## INSTRUCTIONS FOR THE TASK
Beginning with the first line and ending with the one containing "(foldl (fun m", copy the lines of the listing below exactly; omit everything else.

━━━ INPUT

(** The loop: [Some (polls, fell_back)] when it ended within the rounds given. *)
Fixpoint poll (wl : nat) (deadline : float) (rounds : list poll_round) (polls : Z)
    : option (Z * bool) :=
  match rounds with
  | [] => None
  | r :: rounds' =>
      if (wl <=? replay_lsn r)%nat then Some (polls + 1, false)
      else if (deadline <=? clock r)%F then Some (polls + 1, true)
      else poll wl deadline rounds' (polls + 1)
  end.

Definition value_at (l : list (string * string)) (entity : string) : option string :=
  (foldl (fun m '(k, v) => <[k := v]> m) (∅ : gmap string string) l) !! entity.

(** Where [read] goes: to the primary or not, after how many polls, and whether
    it fell back; [now] is the clock at the check and [rounds] are the polls. *)
Definition route (session : string) (sessions_then : gmap string (nat * float)) (now : float)
    (rounds : list poll_round) : option (bool * Z * bool) :=
  match FIX, sessions_then !! session with
  | Sticky, Some (_, wts) =>
      Some ((((now - wts) * of_Z 1000) <? of_Z STICKY_MS)%F, 0, false)
  | Lsn, Some (wl, _) =>
      match poll wl (now + lit LSN_TIMEOUT_MS 1000)%F rounds 0 with
      | Some (n, back) => Some (back, n, back)
      | None => None
      end
  | _, _ => Some (false, 0, false)
  end.

(** [read], the value read and the probe row inserted in state [s]. *)
Definition read (entity expect session : string) (sessions_then : gmap string (nat * float))
    (now : float) (rounds : list poll_round) (s : t) : option (reading * t) :=
  match route session sessions_then now rounds with
  | None => None
  | Some (use_primary, n, back) =>
      let val := if use_primary then value_at (commits s) entity
                 else value_at (take (replayed s) (commits s)) entity in
      let r := mkReading val (negb (bool_decide (val = Some expect))) (negb use_primary) n back in
      Some (r, mk (commits s) (replayed s) (sessions s)
                 (probes s ++ [mkProbe entity expect (fst <$> sessions_then !! session) r]))
  end.
(** Time passes and rows are only replaced by later ones. *)
Lemma place_ok_later (v : variant) (now now' : Z) (d d' : tables) (p : place) :
  now <= now' ->
  (forall k it, items d !! k = Some it ->
     exists it', items d' !! k = Some it' /\ applied_db_ts it <= applied_db_ts it') ->
  place_ok v now d p -> place_ok v now' d' p.
Proof.
  intros Hn Hd. destruct p as [|t|r|r st|r t|r t wi o]; simpl; try done; try lia.
  - intros [H1 H2]. split; [lia|]. intros Hv. specialize (H2 Hv). lia.
  - intros [H1 H2]. split; [lia|]. intros Hv. specialize (H2 Hv). lia.
  - intros H Hv. destruct (H Hv) as (it & Hi & Hs). destruct (Hd _ _ Hi) as (it' & Hi' & ?).
    exists it'. split; [done|lia].
Qed.

Lemma one_clock_insert (v : variant) (i : nat) (p p' : worker) (w : world) (d' : tables) (t : Z) :
  workers w !! i = Some p -> offset p' = offset p -> one_clock v w ->
  one_clock v (mkWorld d' (<[i := p']> (workers w)) t).
Proof.
  intros Hi Ho. unfold one_clock. destruct v; [|done|done]. intros H. simpl.
  apply Forall_insert; [done|]. rewrite Ho. by apply (proj1 (Forall_lookup _ _) H i p).
Qed.

Lemma turn_offset (v : variant) (ko : Z -> string) (vo : string -> Z -> string) (now : Z)
    (p : worker) (d : tables) :
  offset (turn v ko vo now p d).2.1 = offset p /\ name (turn v ko vo now p d).2.1 = name p.
Proof.
  unfold turn. destruct (at_ p); try done. destruct (write _ _ _ _ _ _) as [[] d']; done.
Qed.

(** The row taken: it is newer, and a rejection names a row no older than the
    request. *)
Lemma write_cases (v : variant) (who : string) (r : request) (st : started) (clock : Z)
    (d : tables) :
  let '(applied, d') := write v who r st clock d in
  write_log d' = write_log d /\
  if applied
  then exists it, items d' = <[r_key r := it]> (items d) /\ applied_db_ts it = clock /\
         updated_at it = stamp v r st
  else d' = d /\ exists old, items d !! r_key r = Some old /\ beats v r st old = false.
Proof.
  unfold write. destruct (items d !! r_key r) as [old|] eqn:E.
  - destruct (beats v r st old) eqn:B; simpl; (split; [done|]); eauto.
  - simpl. split; [done|]. eauto.
Qed.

━━━━━━

## SOLUTION FOR THIS PROBLEM
(** The loop: [Some (polls, fell_back)] when it ended within the rounds given. *)
Fixpoint poll (wl : nat) (deadline : float) (rounds : list poll_round) (polls : Z)
    : option (Z * bool) :=
  match rounds with
  | [] => None
  | r :: rounds' =>
      if (wl <=? replay_lsn r)%nat then Some (polls + 1, false)
      else if (deadline <=? clock r)%F then Some (polls + 1, true)
      else poll wl deadline rounds' (polls + 1)
  end.

Definition value_at (l : list (string * string)) (entity : string) : option string :=
  (foldl (fun m '(k, v) => <[k := v]> m) (∅ : gmap string string) l) !! entity.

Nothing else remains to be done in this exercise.